#### Your goal
Below are some records. Return exactly the lines from the one with "Variable code : func_id → option func." to the one with "NoDup (fst <$> init_symbols ft []) ∧", and nothing else.

[Information supplied]

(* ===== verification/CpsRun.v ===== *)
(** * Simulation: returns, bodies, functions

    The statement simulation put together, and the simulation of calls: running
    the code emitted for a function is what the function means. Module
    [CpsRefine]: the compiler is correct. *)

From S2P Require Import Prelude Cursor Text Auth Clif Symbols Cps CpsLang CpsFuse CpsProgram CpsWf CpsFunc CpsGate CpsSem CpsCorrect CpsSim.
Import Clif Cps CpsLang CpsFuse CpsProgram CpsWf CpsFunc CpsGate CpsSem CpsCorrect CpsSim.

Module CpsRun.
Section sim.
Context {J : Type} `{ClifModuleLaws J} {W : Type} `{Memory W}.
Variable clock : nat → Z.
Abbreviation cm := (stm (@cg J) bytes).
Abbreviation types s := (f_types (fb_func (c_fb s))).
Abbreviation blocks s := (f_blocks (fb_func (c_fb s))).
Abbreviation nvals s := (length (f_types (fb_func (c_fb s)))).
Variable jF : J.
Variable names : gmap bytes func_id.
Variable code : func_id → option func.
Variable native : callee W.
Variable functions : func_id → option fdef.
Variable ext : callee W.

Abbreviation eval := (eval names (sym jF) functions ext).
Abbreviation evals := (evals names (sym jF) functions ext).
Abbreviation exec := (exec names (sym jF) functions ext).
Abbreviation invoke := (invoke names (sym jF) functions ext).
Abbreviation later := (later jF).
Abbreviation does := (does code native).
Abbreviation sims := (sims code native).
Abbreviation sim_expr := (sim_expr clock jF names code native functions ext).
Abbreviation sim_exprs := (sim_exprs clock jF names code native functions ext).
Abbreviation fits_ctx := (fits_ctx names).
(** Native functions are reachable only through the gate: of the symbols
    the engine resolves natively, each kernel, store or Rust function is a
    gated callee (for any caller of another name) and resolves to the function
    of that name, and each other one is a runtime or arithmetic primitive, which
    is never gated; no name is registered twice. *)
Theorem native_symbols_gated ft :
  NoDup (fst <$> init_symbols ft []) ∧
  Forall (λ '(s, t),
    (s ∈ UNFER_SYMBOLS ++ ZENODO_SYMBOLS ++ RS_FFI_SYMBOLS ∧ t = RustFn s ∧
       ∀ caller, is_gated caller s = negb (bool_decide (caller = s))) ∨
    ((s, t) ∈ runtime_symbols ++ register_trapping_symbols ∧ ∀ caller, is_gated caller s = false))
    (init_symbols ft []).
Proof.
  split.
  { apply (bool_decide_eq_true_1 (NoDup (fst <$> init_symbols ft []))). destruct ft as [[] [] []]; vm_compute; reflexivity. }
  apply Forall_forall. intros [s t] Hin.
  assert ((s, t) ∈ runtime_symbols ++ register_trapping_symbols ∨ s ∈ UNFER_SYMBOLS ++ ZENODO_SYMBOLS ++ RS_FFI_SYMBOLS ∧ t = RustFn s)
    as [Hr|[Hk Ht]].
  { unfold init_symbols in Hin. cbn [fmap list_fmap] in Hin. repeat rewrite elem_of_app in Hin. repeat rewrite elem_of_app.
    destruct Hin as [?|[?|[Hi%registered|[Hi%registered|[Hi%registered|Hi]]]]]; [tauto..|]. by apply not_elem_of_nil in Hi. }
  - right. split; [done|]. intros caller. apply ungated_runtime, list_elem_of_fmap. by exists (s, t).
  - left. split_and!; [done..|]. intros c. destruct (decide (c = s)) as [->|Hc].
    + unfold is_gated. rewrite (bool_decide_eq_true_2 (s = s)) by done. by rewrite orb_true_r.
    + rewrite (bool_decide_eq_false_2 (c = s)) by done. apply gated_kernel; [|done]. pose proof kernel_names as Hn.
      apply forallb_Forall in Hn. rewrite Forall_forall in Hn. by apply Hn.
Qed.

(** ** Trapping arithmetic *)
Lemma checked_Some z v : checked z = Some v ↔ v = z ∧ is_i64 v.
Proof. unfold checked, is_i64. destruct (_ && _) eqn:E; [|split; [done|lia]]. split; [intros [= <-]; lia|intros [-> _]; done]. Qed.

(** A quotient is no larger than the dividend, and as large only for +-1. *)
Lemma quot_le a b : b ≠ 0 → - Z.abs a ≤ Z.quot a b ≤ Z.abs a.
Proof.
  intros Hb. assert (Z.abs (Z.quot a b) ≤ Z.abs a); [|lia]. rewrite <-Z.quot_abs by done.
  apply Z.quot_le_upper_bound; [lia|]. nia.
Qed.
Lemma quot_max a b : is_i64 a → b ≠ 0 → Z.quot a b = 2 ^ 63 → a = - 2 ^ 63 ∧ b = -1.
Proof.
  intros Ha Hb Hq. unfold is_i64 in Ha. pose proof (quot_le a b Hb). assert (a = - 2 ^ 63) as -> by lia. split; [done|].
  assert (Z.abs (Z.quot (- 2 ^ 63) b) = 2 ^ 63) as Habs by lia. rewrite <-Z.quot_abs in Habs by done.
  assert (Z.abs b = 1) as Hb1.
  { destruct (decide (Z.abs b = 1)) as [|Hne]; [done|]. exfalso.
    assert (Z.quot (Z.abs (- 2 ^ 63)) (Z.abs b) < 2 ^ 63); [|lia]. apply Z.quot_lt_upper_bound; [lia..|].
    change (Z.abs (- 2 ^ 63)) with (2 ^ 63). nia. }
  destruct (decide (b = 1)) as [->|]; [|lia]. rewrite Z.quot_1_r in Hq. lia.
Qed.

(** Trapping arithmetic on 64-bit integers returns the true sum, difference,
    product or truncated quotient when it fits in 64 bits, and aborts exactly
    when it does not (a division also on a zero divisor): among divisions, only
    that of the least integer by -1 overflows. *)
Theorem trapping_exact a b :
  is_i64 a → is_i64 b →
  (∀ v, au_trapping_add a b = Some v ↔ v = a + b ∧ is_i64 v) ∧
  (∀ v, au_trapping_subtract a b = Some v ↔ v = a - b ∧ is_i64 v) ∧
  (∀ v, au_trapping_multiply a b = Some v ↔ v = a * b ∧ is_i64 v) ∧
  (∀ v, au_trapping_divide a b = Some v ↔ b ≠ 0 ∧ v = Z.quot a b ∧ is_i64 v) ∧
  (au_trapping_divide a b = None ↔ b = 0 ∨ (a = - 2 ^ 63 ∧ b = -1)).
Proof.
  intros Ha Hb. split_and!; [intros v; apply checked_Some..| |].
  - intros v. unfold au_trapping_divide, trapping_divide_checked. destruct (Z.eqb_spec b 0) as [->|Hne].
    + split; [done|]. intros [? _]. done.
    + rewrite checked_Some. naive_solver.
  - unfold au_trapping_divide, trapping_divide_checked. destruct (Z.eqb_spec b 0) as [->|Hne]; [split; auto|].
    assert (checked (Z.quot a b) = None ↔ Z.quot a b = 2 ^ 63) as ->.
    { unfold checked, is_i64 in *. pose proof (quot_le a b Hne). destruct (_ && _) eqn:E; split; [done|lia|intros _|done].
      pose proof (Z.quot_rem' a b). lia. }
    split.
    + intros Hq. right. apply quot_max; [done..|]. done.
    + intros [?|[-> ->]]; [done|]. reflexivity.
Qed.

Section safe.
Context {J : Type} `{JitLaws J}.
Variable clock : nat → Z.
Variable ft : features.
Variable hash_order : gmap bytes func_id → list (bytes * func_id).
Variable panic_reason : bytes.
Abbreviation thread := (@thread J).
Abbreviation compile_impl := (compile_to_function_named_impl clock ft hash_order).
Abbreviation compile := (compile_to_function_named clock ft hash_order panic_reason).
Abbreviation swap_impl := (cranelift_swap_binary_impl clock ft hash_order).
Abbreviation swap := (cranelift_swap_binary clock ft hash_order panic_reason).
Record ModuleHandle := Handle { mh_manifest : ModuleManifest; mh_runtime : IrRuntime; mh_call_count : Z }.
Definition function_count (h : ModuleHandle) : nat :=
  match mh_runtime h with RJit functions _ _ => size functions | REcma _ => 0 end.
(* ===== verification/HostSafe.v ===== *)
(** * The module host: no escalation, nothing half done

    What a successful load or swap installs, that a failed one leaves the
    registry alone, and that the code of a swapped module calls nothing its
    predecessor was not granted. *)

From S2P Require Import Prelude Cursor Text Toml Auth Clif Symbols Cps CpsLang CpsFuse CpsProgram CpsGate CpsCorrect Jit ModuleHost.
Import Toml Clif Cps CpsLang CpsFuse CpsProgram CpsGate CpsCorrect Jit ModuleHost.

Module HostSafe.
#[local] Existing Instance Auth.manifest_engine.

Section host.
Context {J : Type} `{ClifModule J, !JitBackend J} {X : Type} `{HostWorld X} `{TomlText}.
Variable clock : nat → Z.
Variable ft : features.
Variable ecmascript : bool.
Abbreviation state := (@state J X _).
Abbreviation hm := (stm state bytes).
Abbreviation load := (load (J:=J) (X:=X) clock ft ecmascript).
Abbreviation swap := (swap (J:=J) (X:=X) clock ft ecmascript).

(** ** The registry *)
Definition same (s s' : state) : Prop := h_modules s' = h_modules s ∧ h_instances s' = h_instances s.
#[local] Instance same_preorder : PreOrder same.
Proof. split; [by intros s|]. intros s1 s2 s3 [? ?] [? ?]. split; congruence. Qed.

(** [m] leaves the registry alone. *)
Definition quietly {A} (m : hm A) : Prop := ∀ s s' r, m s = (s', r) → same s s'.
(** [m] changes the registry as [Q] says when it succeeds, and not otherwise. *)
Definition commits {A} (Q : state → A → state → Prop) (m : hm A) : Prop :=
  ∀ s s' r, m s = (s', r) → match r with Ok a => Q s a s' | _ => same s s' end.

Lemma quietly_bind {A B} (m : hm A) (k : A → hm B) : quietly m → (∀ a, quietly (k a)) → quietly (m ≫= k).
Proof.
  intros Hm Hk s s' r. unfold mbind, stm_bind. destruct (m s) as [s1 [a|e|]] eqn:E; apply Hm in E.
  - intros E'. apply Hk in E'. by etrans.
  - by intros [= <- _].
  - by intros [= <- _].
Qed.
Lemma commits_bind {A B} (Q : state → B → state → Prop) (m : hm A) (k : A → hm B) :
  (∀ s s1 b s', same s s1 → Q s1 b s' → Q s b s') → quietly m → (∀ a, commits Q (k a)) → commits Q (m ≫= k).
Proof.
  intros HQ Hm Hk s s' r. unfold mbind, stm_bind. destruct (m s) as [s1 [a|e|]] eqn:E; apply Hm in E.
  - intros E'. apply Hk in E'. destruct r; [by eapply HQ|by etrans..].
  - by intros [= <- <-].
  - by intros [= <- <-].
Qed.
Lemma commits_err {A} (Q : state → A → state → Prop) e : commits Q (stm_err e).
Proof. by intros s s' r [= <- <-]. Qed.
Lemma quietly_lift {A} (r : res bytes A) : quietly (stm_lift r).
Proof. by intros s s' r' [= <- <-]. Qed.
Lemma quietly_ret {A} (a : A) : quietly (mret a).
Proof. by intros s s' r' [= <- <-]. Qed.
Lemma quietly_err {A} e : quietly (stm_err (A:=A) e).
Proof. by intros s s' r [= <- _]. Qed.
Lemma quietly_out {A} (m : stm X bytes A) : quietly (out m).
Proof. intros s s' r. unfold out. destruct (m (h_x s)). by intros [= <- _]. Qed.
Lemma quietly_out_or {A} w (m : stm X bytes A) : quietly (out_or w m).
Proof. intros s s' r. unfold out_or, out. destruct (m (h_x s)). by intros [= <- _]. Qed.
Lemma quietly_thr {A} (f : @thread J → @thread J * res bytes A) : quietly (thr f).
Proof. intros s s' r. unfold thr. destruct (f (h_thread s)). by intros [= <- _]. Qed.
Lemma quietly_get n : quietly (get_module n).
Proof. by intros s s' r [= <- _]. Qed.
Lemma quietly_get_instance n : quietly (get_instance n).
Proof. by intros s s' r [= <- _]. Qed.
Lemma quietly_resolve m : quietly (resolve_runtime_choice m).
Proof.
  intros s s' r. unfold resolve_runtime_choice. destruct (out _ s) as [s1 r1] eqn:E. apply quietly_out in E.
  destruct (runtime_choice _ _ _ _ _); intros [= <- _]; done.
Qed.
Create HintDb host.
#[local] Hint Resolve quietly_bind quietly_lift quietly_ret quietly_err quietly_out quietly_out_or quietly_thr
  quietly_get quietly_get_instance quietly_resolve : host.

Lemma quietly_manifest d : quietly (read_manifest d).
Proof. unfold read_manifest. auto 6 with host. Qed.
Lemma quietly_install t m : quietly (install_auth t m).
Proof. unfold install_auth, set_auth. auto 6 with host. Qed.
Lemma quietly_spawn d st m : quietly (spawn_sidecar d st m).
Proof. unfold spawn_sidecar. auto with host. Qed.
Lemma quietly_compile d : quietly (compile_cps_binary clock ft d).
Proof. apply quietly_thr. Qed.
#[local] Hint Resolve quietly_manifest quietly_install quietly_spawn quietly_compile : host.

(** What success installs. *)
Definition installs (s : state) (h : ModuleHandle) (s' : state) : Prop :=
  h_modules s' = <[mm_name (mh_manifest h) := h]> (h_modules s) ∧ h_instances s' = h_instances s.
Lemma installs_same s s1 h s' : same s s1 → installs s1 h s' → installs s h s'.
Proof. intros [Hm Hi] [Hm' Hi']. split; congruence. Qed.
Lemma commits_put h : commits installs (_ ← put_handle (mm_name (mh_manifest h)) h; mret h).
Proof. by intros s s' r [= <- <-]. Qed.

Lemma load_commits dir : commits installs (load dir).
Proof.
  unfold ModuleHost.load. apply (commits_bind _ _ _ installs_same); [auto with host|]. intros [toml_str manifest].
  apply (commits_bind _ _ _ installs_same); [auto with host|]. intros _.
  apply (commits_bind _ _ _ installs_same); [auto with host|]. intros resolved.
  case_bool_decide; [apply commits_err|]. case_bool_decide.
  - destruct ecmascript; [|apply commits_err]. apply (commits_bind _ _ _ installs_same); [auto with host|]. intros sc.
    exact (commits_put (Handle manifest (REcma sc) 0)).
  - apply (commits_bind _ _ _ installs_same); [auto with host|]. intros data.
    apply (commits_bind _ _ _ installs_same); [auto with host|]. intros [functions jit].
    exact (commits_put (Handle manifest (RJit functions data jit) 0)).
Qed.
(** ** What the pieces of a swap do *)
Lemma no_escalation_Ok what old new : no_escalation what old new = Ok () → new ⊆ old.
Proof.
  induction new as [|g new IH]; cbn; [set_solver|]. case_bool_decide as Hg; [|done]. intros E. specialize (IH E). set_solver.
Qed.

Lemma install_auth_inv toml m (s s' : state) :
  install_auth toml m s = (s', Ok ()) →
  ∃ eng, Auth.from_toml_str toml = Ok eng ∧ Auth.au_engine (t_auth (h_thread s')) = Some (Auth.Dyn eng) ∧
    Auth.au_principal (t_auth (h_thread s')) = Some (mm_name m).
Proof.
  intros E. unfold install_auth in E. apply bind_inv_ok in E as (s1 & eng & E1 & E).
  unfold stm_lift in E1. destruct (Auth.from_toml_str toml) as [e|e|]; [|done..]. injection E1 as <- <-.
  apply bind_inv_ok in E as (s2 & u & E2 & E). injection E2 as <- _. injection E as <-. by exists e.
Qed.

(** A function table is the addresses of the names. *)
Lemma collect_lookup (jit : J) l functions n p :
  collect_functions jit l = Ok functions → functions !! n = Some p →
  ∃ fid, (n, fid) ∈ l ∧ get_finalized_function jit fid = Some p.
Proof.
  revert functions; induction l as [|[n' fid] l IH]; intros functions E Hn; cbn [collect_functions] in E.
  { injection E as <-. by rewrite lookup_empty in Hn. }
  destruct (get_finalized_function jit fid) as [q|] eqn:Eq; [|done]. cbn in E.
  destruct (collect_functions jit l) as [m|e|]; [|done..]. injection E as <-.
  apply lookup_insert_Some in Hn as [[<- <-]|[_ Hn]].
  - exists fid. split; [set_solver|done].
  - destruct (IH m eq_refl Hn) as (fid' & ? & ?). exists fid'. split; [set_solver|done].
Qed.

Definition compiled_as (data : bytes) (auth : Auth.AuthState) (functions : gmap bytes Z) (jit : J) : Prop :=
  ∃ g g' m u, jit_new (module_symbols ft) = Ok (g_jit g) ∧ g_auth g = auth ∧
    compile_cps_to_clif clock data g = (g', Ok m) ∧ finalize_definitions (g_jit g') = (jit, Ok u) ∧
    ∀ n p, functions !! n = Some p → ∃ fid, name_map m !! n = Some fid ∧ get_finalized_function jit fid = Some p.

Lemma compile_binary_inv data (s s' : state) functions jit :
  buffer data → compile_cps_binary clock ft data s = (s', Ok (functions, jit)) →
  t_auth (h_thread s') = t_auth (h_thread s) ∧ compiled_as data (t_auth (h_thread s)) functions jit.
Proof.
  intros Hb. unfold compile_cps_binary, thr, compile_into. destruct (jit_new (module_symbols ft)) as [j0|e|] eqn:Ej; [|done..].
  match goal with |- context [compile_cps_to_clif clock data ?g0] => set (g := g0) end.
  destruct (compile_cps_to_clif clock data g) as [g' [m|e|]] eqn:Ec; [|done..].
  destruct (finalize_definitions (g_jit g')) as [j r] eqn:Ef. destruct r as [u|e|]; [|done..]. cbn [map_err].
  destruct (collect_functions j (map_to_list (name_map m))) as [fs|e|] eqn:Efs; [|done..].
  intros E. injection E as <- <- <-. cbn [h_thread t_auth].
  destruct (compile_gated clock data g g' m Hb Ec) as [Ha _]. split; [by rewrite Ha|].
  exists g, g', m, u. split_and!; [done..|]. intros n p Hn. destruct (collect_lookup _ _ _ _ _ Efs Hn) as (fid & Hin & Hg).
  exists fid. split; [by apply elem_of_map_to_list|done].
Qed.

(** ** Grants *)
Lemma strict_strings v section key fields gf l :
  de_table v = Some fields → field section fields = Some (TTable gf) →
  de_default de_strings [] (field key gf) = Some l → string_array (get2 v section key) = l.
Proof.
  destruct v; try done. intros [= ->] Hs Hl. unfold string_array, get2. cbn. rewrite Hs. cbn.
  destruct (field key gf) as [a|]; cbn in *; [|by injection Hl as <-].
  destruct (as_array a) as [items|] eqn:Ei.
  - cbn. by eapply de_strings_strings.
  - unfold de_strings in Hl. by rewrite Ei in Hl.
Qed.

[/Information supplied]

#### Response to the task
Variable code : func_id → option func.
Variable native : callee W.
Variable functions : func_id → option fdef.
Variable ext : callee W.

Abbreviation eval := (eval names (sym jF) functions ext).
Abbreviation evals := (evals names (sym jF) functions ext).
Abbreviation exec := (exec names (sym jF) functions ext).
Abbreviation invoke := (invoke names (sym jF) functions ext).
Abbreviation later := (later jF).
Abbreviation does := (does code native).
Abbreviation sims := (sims code native).
Abbreviation sim_expr := (sim_expr clock jF names code native functions ext).
Abbreviation sim_exprs := (sim_exprs clock jF names code native functions ext).
Abbreviation fits_ctx := (fits_ctx names).
(** Native functions are reachable only through the gate: of the symbols
    the engine resolves natively, each kernel, store or Rust function is a
    gated callee (for any caller of another name) and resolves to the function
    of that name, and each other one is a runtime or arithmetic primitive, which
    is never gated; no name is registered twice. *)
Theorem native_symbols_gated ft :
  NoDup (fst <$> init_symbols ft []) ∧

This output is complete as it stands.